— Work to complete —
In the records below, find the line with "rewrite Hcp. PeerHandshakeFacts.mstep." and the line with "destruct (ElectionFacts.dropResponders_run ref". Print both exactly, along with every line between them, and no other line.

(Material provided Opens)

(** * RabbitBM: FASTQ readers of [src/fastqreader.cpp]

    A shallow embedding of the record reader ([FastqReader], [FastqReaderPair])
    and of the paired chunk splitter ([FastqChunkReaderPair]) together with the
    properties of the specification that concern them.

    Conventions.
    - A byte is an [ascii]; a raw pointer [dsrc::uchar *] is a total map from
      offsets to bytes ([mem]): the source indexes it without any bounds
      check, so the map also answers for offsets outside the buffer.
    - [uint64] and [int64] values are integers in [Z]; the increments of the
      unsigned scan position wrap at 2^64 ([u64]).
    - Loads through a raw pointer and the evaluation of [ASSERT] are recorded
      in a trace ([W]), so that statements about which offsets are read can be
      made about the same definitions that compute the results. *)

From Stdlib Require Import Ascii String ZArith List Bool Lia.
Import ListNotations.
Open Scope Z_scope.

(** ** Bytes and raw memory *)

Definition LF : ascii := "010"%char.
Definition CR : ascii := "013"%char.
Definition NUL : ascii := "000"%char.
Definition AT : ascii := "@"%char.
Definition PLUS : ascii := "+"%char.

Definition mem : Type := Z -> ascii.

(** A buffer seen through a pointer to its first byte: inside the buffer the
    bytes of [l], outside whatever the surrounding memory [wild] holds. *)
Definition ptr (wild : mem) (l : list ascii) : mem :=
  fun i =>
    if (0 <=? i) && (i <? Z.of_nat (length l))
    then nth (Z.to_nat i) l NUL
    else wild i.
Lemma handles_after_remove_add (w : WebSocket.t) (l1 l2 : Listener.t) :
  Listener.eqb l2 l1 = false ->
  WebSocket.handles
    (WebSocket.addEventListener
       (WebSocket.removeEventListener w "message" l1) "message" l2) l1
  = false.
Proof.
  intros Hne. unfold WebSocket.handles, WebSocket.addEventListener,
                WebSocket.removeEventListener.
  cbn [WebSocket.listeners].
  assert (Hfilter :
            existsb (fun e => String.eqb (fst e) "message"
                              && Listener.eqb (snd e) l1)
                    (filter (fun e => negb (String.eqb (fst e) "message"
                                              && Listener.eqb (snd e) l1))
                            (WebSocket.listeners w)) = false).
  { apply not_true_is_false. intros H.
    apply existsb_exists in H. destruct H as [e [Hin He]].
    apply filter_In in Hin. destruct Hin as [_ Hf].
    rewrite He in Hf. discriminate Hf. }
  match goal with
  | |- context [if ?c then _ else _] => destruct c
  end; [exact Hfilter|].
  rewrite existsb_app, Hfilter. cbn [existsb fst snd].
  rewrite Hne. cbn. reflexivity.
Qed.

End WebSocketFacts.

(** C6. When the initiator holds a responder record in state
    key-received and receives from that responder an auth message that
    decrypts under the keys of that record and carries the initiator's own
    cookie as your_cookie, it elects that responder: for every other
    responder in the map one drop-responder message addressed to the
    server is sent (in the order of the map, while the server combined
    sequence lasts and the boxes for the server can be made), the map is
    empty afterwards, the chosen responder and its key store are kept, the
    handler of the peer handshake is replaced, and the state is 'open'. *)
Theorem initiator_elects_responder {E : Collaborators}
        (s : Signaling.Sys) (ref : nat) (buffer : list byte) (n : Nonce.t)
        (rs : JsMap.t Responder.t) (r : Responder.t) (box : Box.t)
        (plain : list byte) (msg : Message) (cookie : Cookie.t)
        (cp : CookiePair.t) :
  Signaling.ws (Signaling.this s) = Some ref ->
  Signaling.role (Signaling.this s) = Signaling.role_initiator ->
  Nonce_fromArrayBuffer (firstn 24 buffer) = Ok n ->
  Nonce.destination n = Signaling.address (Signaling.this s) ->
  Signaling.is_responder_address (Nonce.source n) = true ->
  Signaling.responders (Signaling.this s) = Some rs ->
  JsMap.wf rs ->
  JsMap.get rs (Nonce.source n) = Some r ->
  Responder.state r = Responder.key_received ->
  Box_fromUint8Array buffer nacl_box_nonceLength = Ok box ->
  KeyStore_decrypt (Responder.keyStore r) box (Responder.sessionKey r)
  = Ok plain ->
  msgpack_decode plain = Ok msg ->
  Msg.type_is msg T_auth = true ->
  Cookie_from (Msg.your_cookie msg) = Ok cookie ->
  Signaling.cookiePair (Signaling.this s) = Some cp ->
  Cookie.equals cookie (CookiePair.ours cp) = true ->
  CombinedSequence.overflow
    (Signaling.serverCombinedSequence (Signaling.this s))
  + Z.of_nat (List.length rs) < CombinedSequence.OVERFLOW_MAX ->
  (forall data nonceBytes,
      exists b,
        KeyStore_encrypt (Signaling.permanentKey (Signaling.this s))
                         data nonceBytes
                         (Signaling.serverKey (Signaling.this s)) = Ok b) ->
  exists s' others packets,
    Signaling.onPeerHandshakeMessage buffer s = (Ok tt, s')
    /\ Signaling.state (Signaling.this s') = Signaling.open
    /\ Signaling.responders (Signaling.this s') = Some []
    /\ Signaling.responder (Signaling.this s') = Some r
    /\ Signaling.sessionKey (Signaling.this s') = Some (Responder.keyStore r)
    /\ others = JsMap.keys (JsMap.delete rs (Nonce.source n))
    /\ (forall id, In id others
                   <-> In id (JsMap.keys rs) /\ id <> Nonce.source n)
    /\ Forall2 (DropResponderPacket (Signaling.this s) (CookiePair.ours cp))
               others packets
    /\ WebSocket.sent (World.sockets (Signaling.world s') ref)
       = WebSocket.sent (World.sockets (Signaling.world s) ref) ++ packets
    /\ WebSocket.handles (World.sockets (Signaling.world s') ref)
                         Listener.onPeerHandshakeMessage = false
    /\ WebSocket.handles (World.sockets (Signaling.world s') ref)
                         Listener.onMessage = true
    /\ World.onConnectedCalls (Signaling.world s')
       = S (World.onConnectedCalls (Signaling.world s)).
Proof.
  intros Hws Hrole Hn Hd Ha Hrs Hwf Hr Hst Hbox Hdec Hmsg Hty Hck Hcp Heq
         Hov Henc.
  rewrite (PeerHandshakeFacts.onPeerHandshakeMessage_dispatch buffer s n Hn Hd).
  destruct (BuildPacketFacts.responder_address_not_server _ Ha) as [-> ->].
  rewrite Ha. unfold Signaling.onPeerHandshakeMessage_responder.
  PeerHandshakeFacts.mstep. rewrite Hrole. PeerHandshakeFacts.mstep.
  rewrite Hrs. PeerHandshakeFacts.mstep. rewrite Hr, Hst, Hbox.
  PeerHandshakeFacts.mstep.
  rewrite (PeerHandshakeFacts.decrypt_ok box
             (Signaling.with_KeyStore (Some (Responder.keyStore r))
                                      (Responder.sessionKey r))
             plain Hdec).
  PeerHandshakeFacts.mstep.
  rewrite (PeerHandshakeFacts.decodeMessage_ok _ _ Hmsg
             (PeerHandshakeFacts.type_is_some _ _ Hty)).
  PeerHandshakeFacts.mstep.
  rewrite (PeerHandshakeFacts.assertType_ok _ _ Hty).
  PeerHandshakeFacts.mstep. rewrite Hck. PeerHandshakeFacts.mstep.
  rewrite Hcp. PeerHandshakeFacts.mstep. rewrite Heq.
  PeerHandshakeFacts.mstep. rewrite Hrs. PeerHandshakeFacts.mstep.
  rewrite Hr.
  match goal with
  | |- context [Signaling.dropResponders _ ?s3] =>
    destruct (ElectionFacts.dropResponders_run ref cp
                (JsMap.delete rs (Nonce.source n)) s3)
      as [s1 [cs' [packets [Hrun [Hthis [Hp [Hs [Hl Hc]]]]]]]]
  end; PeerHandshakeFacts.mstep; try assumption; try reflexivity.
  { pose proof (JsMapFacts.length_delete rs (Nonce.source n)). lia. }
  rewrite Hrun.
  assert (Hws1 : Signaling.ws (Signaling.this s1) = Some ref)
    by (rewrite Hthis; exact Hws).
  rewrite (Run.on_ws_some _ s1 ref Hws1). PeerHandshakeFacts.mstep.
  erewrite Run.on_ws_some by (PeerHandshakeFacts.mstep; exact Hws1).
  PeerHandshakeFacts.mstep.
  eexists. exists (JsMap.keys (JsMap.delete rs (Nonce.source n))), packets.
  split; [reflexivity|].
  PeerHandshakeFacts.mstep. rewrite Hthis. PeerHandshakeFacts.mstep.
  repeat (split; [reflexivity|]).
  split; [intros id; now apply JsMapFacts.keys_delete|].
  split; [exact Hp|].
  cbn [World.onConnected World.sockets World.set_socket World.onConnectedCalls].
  rewrite !Nat.eqb_refl.
  split; [cbn [WebSocket.addEventListener WebSocket.removeEventListener
               WebSocket.sent]; exact Hs|].
  split; [now apply WebSocketFacts.handles_after_remove_add|].
  split; [apply WebSocketFacts.handles_after_add|].
  now rewrite Hc.
Qed.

(Material provided Closes)

— Output of the task —
  rewrite Hcp. PeerHandshakeFacts.mstep. rewrite Heq.
  PeerHandshakeFacts.mstep. rewrite Hrs. PeerHandshakeFacts.mstep.
  rewrite Hr.
  match goal with
  | |- context [Signaling.dropResponders _ ?s3] =>
    destruct (ElectionFacts.dropResponders_run ref cp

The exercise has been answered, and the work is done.